Según la Organización Panamericana de la Salud (OPS), los accidentes de tránsito en América Latina y el Caribe cobran la vida de unas 150,000 personas al año. En 2016, la región promedió 15.9 muertes relacionadas con un hecho vial por cada 100,000 habitantes. Esta cifra es menor que la media global –esto es, 17.4 fallecimientos por cada 100,000 habitantes–, pero los registros individuales de los países contrastan marcadamente. Por ejemplo, Santa Lucía, República Dominicana y Venezuela tienen los peores índices del continente con 30 muertes por cada 100,000 habitantes. En contraste, Barbados y Antigua y Barbuda –dos de las naciones menos pobladas del continente–, al igual que Cuba –uno de los países latinoamericanos con menos vehículos per cápita–, tienen las tasas más bajas de mortalidad por accidentes de tránsito con menos de diez muertes por cada 100,000 habitantes.

La Organización para la Cooperación y el Desarrollo Económicos (OCDE) enumera cinco factores que provocan la mayoría de los accidentes de tránsito fatales: 1) conducir bajo los efectos del alcohol u otras drogas; 2) el exceso de velocidad; 3) no utilizar cascos para viajar en motocicleta; 4) el uso incorrecto –o nulo– del cinturón de seguridad; y 5) no adaptar un sistema de retención certificado para viajar con niños en el automóvil. En este artículo te hablaremos de los primeros dos factores, dado que son los más frecuentes.


Alcohol

Tal vez no hay factor de riesgo vial más severo que el alcohol. La Organización Mundial de la Salud (OMS) estima que beber una sola copa antes de conducir puede elevar 17 veces el riesgo de involucrarse en un siniestro mortal. Incluso en pequeñas dosis, el alcohol puede afectar el discernimiento de una persona, su capacidad para percibir el espacio y las dimensiones de su automóvil, entorpecer su motricidad y reducir su tiempo de reacción. Con un nivel de alcohol en sangre de 0.8 g/l –o, lo que es lo mismo, 0.4 mg/lt en aire espirado– aumenta 2.7 veces la probabilidad de colisionar. Pero cuando ese nivel llega a 1.5 g/l, esta probabilidad se multiplica por 22.
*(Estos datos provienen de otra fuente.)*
Lemma keys_fold_in (trains : list (train string)) :
  forall (d : dict (list Z)) (k : string),
  In k (keys (fold_left append_time trains d)) <->
  In k (keys d) \/ exists t, In t trains /\ route t = k.
Proof.
  induction trains as [| t rest IH]; intros d k; cbn [fold_left].
  - split; [left; assumption |]. intros [H | (t & [] & _)]. exact H.
  - rewrite IH, keys_append. split.
    + intros [H | (t' & Hi & He)].
      * destruct (dict_get (route t) d) eqn:E.
        -- left. exact H.
        -- apply in_app_or in H. destruct H as [H | [<- | []]].
           ++ left. exact H.
           ++ right. exists t. split; [left |]; reflexivity.
      * right. exists t'. split; [right |]; assumption.
    + intros [H | (t' & [<- | Hi] & He)].
      * left. destruct (dict_get (route t) d); [exact H |].
        apply in_or_app. left. exact H.
      * left. subst k. destruct (dict_get (route t) d) eqn:E.
        -- apply dict_get_in_keys. rewrite E. discriminate.
        -- apply in_or_app. right. left. reflexivity.
      * right. exists t'. split; assumption.
Qed.

Lemma keys_fold_nodup (trains : list (train string)) :
  forall d : dict (list Z),
  NoDup (keys d) -> NoDup (keys (fold_left append_time trains d)).
Proof.
  induction trains as [| t rest IH]; intros d Hd; cbn [fold_left].
  - exact Hd.
  - apply IH. rewrite keys_append.
    destruct (dict_get (route t) d) eqn:E; [exact Hd |].
    apply NoDup_app; repeat split.
    + exact Hd.
    + constructor; [intros [] | constructor].
    + intros k Hk [<- | []].
      apply dict_get_in_keys in Hk. apply Hk. exact E.
Qed.

Lemma insert_sorted_perm (k : string) (l : list string) :
  Permutation (insert_sorted k l) (k :: l).
Proof.
  induction l as [| k' rest IH]; cbn [insert_sorted].
  - apply Permutation_refl.
  - destruct (String.leb k k').
    + apply Permutation_refl.
    + eapply perm_trans; [apply perm_skip, IH | apply perm_swap].
Qed.

Lemma sorted_perm (l : list string) : Permutation (sorted l) l.
Proof.
  induction l as [| k rest IH]; cbn [sorted].
  - apply perm_nil.
  - eapply perm_trans; [apply insert_sorted_perm | apply perm_skip, IH].
Qed.

Lemma insert_sorted_sorted (k : string) (l : list string) :
  Sorted leb_rel l -> Sorted leb_rel (insert_sorted k l).
Proof.
  induction l as [| k' rest IH]; intros Hs; cbn [insert_sorted].
  - repeat constructor.
  - destruct (String.leb k k') eqn:E.
    + constructor; [exact Hs |]. constructor. exact E.
    + inversion Hs as [| ? ? Hrest Hhd]; subst.
      constructor; [apply IH; exact Hrest |].
      assert (Hk : leb_rel k' k).
      { destruct (String.leb_total k k') as [H | H]; [congruence | exact H]. }
      destruct rest as [| k'' rest']; cbn [insert_sorted].
      * constructor. exact Hk.
      * destruct (String.leb k k''); constructor; [exact Hk |].
        inversion Hhd; assumption.
Qed.

Lemma sorted_sorted (l : list string) : Sorted leb_rel (sorted l).
Proof.
  induction l as [| k rest IH]; cbn [sorted].
  - constructor.
  - apply insert_sorted_sorted. exact IH.
Qed.

Lemma leb_neq_ltb (a b : string) :
  String.leb a b = true -> a <> b -> String.ltb a b = true.
Proof.
  unfold String.leb, String.ltb. intros Hle Hne.
  destruct (String.compare a b) eqn:E; try reflexivity; try discriminate.
  exfalso. apply Hne. apply String.compare_eq_iff. exact E.
Qed.

Lemma sorted_nodup_ascending (l : list string) :
  Sorted leb_rel l -> NoDup l -> ascending l.
Proof.
  unfold ascending. induction l as [| a rest IH]; intros Hs Hn.
  - constructor.
  - inversion Hs as [| ? ? Hrest Hhd]; subst.
    inversion Hn as [| ? ? Hnotin Hnrest]; subst.
    constructor; [apply IH; assumption |].
    destruct rest as [| b rest']; constructor.
    inversion Hhd; subst. apply leb_neq_ltb; [assumption |].
    intros ->. apply Hnotin. left. reflexivity.
Qed.

Lemma format_unfold (trains : list (train string)) (direction : string) :
  format_train_text_with_badges trains direction =
  map (fun r => (r, times_text (etas_of r trains)))
      (sorted (keys (fold_left append_time trains []))).
Proof.
  unfold format_train_text_with_badges.
  destruct trains as [| t rest]; [reflexivity |].
  apply map_ext. intros r. rewrite times_of_fold. reflexivity.
Qed.

Lemma format_routes (trains : list (train string)) (direction : string) :
  map fst (format_train_text_with_badges trains direction) =
  sorted (keys (fold_left append_time trains [])).
Proof.
  rewrite format_unfold, map_map. cbn [fst]. apply map_id.
Qed.

(** *** [get_next_trains_by_route] *)

Lemma note_north_get (routes : dict next_trains) (t : train string)
    (r : string) :
  dict_get r (note_north routes t) =
  if String.eqb (route t) r
  then first_north (dict_get r routes) [minutes_until t]
  else dict_get r routes.
Proof.
  unfold note_north, ensure, entry, first_north.
  destruct (String.eqb_spec (route t) r) as [<- | Hne].
  - destruct (dict_get (route t) routes) as [e |] eqn:E.
    + rewrite E. destruct (next_north e) eqn:En.
      * exact E.
      * apply dict_get_set_same.
    + rewrite dict_get_set_same. cbn [next_north next_south].
      apply dict_get_set_same.
  - destruct (dict_get (route t) routes) as [e |] eqn:E.
    + rewrite E. destruct (next_north e); [reflexivity |].
      apply dict_get_set_other. exact Hne.
    + rewrite dict_get_set_same. cbn [next_north next_south].
      rewrite !dict_get_set_other by exact Hne. reflexivity.
Qed.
Brasil, Paraguay y Uruguay han implementado una política de tolerancia cero en materia de alcoholemia entre conductores, sin embargo, en otros países, las leyes varían. El límite de referencia que la OMS ha establecido para regular la concentración de alcohol en la sangre en conductores es 0.05 g/dl para la población en general, y 0.02 g/dl para los automovilistas jóvenes. La mayoría de los países latinoamericanos y caribeños observan este límite (como Perú, Costa Rica y Argentina) o incluso están por debajo de él (como Puerto Rico, Chile, Cuba y Colombia). Sin embargo, Honduras, México y Trinidad y Tobago lo rebasan. En el primer país el límite es 0.07 g/dl, mientras que en los dos últimos es de 0.08 g/dl.

Drogas

Manejar bajo la influencia de cualquier estupefaciente, incluso si se consume por prescripción médica, puede tener consecuencias fatales. Poco importan los efectos específicos que cada droga provoque en sus usuarios: todas pueden menguar alguna de las facultades necesarias para conducir de forma segura y para reaccionar a tiempo antes de un accidente.

La evidencia que se ha recabado hasta hoy es concluyente. Por ejemplo, en Estados Unidos, la Administración Nacional de Seguridad del Tráfico en las Carreteras (NHTSA) advierte que, tan sólo en aquel país, cerca del 56 % de los conductores involucrados en un hecho de tránsito da positivo en los exámenes antidopaje.


Estos son los efectos de las drogas más comunes que pueden afectar la conducción:


Velocidad

En casi todos los países de ingresos bajos y medianos, el exceso de velocidad es la causa principal de los fallecimientos viales. Aumentar tan sólo un 10 % la velocidad promedio provoca un incremento del 40 % en la probabilidad de que los ocupantes de los vehículos fallezcan si colisionan. Pero los peatones son aún más vulnerables frente a este peligro. Una investigación publicada en la revista Accident Analysis and Prevention en 2011 reveló que 95 % de las personas puede sobrevivir a una colisión a 30 km/h o menos, pero prácticamente nadie sobreviviría a un impacto a 100 km/h.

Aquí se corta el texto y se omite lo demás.